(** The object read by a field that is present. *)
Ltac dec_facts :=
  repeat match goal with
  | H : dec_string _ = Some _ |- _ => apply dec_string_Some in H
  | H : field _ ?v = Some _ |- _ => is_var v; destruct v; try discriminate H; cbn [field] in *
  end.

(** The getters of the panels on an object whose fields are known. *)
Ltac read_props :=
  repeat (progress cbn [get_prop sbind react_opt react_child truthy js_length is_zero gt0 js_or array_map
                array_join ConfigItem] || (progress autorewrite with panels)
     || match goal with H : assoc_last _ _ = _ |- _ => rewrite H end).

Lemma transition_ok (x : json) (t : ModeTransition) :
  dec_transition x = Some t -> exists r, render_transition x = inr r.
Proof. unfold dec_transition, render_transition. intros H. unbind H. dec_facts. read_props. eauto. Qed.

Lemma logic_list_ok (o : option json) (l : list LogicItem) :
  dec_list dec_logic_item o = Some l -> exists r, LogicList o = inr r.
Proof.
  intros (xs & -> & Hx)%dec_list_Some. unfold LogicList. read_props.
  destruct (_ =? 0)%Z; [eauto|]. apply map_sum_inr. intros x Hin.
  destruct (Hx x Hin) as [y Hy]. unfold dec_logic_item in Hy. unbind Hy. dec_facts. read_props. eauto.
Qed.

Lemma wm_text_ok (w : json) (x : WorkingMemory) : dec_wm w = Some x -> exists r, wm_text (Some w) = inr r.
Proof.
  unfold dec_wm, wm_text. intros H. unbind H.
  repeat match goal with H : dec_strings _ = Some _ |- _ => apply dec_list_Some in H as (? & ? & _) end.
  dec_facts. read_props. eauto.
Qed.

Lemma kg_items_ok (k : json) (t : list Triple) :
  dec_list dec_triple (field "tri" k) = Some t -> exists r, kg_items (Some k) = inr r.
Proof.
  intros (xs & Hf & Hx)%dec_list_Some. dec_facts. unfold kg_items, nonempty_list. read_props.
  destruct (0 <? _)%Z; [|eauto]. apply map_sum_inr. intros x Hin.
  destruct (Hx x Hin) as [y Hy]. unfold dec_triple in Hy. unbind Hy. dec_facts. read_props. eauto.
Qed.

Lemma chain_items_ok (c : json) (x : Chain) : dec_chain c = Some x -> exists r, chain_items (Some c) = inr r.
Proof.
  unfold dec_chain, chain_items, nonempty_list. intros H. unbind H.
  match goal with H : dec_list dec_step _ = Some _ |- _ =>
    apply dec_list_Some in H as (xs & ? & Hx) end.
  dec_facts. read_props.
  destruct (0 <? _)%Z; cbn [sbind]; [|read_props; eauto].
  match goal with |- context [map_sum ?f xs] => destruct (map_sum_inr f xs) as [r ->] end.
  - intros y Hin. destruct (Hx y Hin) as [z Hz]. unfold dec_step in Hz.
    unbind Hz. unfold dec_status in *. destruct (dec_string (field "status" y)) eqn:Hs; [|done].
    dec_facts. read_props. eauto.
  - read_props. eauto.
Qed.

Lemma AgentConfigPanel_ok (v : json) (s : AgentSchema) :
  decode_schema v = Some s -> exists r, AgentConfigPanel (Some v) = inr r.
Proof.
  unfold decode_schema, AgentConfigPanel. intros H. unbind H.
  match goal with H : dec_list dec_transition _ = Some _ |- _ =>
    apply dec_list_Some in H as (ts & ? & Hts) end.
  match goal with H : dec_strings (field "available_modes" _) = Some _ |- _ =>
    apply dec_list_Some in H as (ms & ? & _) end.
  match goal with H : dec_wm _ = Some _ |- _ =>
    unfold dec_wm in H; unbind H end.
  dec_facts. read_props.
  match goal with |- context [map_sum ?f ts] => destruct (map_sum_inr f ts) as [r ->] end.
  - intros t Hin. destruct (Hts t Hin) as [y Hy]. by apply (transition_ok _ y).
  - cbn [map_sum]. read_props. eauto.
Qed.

--

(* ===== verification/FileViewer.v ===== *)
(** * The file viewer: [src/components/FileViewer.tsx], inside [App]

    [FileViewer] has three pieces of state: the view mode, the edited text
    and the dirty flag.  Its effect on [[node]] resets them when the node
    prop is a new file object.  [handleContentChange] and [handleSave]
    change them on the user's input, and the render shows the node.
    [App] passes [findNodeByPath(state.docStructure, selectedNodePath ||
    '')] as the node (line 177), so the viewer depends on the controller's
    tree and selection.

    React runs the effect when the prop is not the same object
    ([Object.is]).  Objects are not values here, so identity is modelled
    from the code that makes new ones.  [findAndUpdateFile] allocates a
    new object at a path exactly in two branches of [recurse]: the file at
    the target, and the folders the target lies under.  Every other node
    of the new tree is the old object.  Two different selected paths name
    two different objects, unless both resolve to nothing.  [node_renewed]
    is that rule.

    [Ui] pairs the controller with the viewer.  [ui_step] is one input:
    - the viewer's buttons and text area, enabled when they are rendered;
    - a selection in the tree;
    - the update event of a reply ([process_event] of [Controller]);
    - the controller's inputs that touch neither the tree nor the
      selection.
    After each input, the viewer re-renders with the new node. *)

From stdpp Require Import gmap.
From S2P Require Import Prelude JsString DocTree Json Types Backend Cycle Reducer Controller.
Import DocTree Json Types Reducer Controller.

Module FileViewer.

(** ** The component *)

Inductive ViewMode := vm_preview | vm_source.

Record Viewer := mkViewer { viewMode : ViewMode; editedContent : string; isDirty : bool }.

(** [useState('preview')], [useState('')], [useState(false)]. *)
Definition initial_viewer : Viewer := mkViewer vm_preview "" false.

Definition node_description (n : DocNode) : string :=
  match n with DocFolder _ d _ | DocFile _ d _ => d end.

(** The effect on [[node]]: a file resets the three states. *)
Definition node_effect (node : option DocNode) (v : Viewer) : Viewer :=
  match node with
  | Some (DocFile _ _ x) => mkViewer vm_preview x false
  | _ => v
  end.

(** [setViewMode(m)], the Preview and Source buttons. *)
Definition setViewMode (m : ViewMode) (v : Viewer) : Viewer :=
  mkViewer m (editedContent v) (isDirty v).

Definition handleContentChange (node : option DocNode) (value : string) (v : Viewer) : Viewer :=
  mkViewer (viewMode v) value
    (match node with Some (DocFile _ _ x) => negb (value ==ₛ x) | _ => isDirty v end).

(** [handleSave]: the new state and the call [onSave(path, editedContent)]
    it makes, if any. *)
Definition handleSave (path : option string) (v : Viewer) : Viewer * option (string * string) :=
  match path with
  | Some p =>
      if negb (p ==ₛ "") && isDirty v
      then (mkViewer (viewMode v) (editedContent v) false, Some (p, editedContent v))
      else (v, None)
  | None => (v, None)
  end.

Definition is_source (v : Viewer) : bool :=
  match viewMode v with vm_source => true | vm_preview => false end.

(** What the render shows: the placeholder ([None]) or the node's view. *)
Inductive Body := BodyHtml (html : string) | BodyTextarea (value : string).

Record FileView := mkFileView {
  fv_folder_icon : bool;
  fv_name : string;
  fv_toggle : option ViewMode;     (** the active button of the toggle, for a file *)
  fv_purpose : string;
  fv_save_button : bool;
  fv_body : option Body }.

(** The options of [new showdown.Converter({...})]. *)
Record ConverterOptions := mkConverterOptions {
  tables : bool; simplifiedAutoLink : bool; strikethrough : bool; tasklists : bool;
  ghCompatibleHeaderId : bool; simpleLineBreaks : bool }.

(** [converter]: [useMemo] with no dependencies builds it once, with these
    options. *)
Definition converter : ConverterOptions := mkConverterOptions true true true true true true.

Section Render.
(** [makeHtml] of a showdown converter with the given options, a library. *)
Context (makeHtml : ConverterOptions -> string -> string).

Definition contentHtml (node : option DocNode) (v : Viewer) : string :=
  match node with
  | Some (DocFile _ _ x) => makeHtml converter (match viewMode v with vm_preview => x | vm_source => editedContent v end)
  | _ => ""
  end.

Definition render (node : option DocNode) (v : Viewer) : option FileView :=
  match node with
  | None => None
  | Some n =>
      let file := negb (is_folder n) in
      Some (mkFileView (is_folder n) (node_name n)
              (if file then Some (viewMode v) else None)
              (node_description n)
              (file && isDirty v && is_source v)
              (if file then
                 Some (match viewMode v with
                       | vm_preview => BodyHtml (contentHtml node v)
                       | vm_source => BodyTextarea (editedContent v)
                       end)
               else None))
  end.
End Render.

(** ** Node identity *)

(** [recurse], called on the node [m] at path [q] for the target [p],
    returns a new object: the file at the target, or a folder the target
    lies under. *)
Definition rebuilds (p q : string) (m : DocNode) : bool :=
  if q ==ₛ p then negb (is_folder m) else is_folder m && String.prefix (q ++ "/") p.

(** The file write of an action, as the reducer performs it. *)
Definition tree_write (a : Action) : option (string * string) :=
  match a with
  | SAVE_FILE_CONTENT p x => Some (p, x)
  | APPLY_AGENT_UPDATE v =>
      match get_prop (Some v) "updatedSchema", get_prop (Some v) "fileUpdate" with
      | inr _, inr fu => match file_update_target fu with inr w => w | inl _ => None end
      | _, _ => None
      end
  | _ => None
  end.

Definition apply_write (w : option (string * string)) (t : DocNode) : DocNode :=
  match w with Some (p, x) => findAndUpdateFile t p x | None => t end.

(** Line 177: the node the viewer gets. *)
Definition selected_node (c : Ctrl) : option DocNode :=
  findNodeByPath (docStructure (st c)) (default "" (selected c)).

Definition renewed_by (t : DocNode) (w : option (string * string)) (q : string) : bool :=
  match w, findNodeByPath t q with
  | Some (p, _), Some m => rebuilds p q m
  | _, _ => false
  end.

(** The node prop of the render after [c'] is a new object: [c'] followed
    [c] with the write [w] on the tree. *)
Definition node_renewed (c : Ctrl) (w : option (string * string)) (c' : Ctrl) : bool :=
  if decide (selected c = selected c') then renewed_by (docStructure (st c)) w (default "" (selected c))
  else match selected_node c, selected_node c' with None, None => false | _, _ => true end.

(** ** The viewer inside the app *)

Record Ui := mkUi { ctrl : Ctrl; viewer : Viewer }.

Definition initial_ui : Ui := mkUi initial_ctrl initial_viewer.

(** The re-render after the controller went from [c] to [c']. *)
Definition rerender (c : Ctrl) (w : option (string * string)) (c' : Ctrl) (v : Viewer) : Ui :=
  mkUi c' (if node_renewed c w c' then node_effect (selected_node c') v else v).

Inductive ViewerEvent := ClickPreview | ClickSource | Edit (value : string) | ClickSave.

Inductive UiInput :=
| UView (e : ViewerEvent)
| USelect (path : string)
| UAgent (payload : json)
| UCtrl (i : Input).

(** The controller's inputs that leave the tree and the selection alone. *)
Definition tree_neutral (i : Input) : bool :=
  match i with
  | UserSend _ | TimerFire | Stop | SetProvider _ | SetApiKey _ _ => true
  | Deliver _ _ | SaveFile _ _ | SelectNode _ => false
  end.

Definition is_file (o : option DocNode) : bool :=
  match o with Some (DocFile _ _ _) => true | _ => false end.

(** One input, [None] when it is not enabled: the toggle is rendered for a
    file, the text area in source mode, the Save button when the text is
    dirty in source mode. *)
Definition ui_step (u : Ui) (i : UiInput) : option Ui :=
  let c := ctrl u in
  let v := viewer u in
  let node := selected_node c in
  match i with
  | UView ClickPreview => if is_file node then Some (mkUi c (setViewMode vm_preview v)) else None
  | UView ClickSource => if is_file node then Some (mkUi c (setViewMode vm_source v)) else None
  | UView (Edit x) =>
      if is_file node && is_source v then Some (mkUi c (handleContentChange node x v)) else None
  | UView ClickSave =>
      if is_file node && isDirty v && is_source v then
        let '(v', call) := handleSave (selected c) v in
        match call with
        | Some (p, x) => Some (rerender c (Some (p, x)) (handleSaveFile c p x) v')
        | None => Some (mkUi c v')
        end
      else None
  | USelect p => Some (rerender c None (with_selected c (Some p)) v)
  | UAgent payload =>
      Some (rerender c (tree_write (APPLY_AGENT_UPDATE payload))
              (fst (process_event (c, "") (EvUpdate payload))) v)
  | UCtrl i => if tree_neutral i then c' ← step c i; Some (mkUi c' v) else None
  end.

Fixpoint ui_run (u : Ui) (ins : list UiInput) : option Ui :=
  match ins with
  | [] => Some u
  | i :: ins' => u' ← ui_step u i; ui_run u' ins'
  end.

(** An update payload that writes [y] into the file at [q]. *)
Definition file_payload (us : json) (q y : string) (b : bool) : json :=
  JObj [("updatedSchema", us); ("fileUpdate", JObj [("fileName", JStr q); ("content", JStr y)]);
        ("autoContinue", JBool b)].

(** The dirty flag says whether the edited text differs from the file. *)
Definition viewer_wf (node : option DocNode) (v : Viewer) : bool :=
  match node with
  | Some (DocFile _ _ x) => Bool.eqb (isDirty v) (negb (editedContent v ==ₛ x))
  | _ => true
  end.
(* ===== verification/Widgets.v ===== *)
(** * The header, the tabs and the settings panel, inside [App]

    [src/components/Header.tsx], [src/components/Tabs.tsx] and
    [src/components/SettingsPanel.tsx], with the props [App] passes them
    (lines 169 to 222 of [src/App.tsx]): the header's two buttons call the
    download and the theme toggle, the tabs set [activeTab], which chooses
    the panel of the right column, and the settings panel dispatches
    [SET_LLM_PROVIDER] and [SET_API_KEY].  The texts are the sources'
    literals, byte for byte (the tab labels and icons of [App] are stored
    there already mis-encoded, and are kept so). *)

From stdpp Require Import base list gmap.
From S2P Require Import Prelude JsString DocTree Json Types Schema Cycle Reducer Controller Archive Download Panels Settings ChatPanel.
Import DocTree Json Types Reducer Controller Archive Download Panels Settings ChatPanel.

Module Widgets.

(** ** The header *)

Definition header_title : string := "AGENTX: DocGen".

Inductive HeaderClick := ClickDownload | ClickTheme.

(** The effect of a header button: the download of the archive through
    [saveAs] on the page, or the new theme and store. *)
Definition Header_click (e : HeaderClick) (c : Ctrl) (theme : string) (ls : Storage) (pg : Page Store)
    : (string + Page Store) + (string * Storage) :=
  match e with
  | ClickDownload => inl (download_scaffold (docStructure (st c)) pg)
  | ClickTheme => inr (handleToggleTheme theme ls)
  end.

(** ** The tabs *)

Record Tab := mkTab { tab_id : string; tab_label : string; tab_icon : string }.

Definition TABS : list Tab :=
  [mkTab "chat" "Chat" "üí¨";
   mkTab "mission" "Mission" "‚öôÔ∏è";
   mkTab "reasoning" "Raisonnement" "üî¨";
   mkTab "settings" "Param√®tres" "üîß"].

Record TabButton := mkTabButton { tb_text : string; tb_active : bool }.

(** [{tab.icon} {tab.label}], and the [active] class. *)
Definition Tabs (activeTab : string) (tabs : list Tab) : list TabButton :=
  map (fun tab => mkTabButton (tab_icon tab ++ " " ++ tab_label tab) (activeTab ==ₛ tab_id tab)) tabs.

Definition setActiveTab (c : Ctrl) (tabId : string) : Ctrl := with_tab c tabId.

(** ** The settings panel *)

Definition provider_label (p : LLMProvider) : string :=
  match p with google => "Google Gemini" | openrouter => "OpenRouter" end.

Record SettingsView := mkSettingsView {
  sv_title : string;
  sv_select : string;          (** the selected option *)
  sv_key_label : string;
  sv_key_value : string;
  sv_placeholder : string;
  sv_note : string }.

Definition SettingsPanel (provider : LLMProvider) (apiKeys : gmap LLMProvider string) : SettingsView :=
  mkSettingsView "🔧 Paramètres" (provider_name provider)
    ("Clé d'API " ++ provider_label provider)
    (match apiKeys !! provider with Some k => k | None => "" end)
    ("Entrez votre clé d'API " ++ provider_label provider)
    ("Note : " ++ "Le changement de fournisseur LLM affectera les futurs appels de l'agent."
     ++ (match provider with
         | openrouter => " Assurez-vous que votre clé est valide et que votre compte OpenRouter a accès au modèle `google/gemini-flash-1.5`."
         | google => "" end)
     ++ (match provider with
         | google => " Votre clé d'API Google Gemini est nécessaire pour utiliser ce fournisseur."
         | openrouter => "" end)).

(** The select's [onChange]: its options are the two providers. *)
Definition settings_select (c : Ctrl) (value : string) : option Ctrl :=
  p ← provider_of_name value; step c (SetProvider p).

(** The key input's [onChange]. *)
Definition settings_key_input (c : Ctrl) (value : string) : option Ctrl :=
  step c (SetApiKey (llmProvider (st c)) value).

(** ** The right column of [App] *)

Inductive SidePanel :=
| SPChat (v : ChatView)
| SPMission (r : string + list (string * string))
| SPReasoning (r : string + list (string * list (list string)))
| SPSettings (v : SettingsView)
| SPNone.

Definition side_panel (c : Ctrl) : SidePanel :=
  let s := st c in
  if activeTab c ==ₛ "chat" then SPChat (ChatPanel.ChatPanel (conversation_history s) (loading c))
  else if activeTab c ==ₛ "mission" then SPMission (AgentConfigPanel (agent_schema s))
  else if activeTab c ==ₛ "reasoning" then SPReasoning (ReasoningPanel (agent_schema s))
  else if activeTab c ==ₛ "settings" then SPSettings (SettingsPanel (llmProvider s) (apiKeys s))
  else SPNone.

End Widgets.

WORK INSTRUCTION ▸ In the records, find every line that has the string "LogicList" and copy it.

RESULT BELOW ▸
  dec_list dec_logic_item o = Some l -> exists r, LogicList o = inr r.
  intros (xs & -> & Hx)%dec_list_Some. unfold LogicList. read_props.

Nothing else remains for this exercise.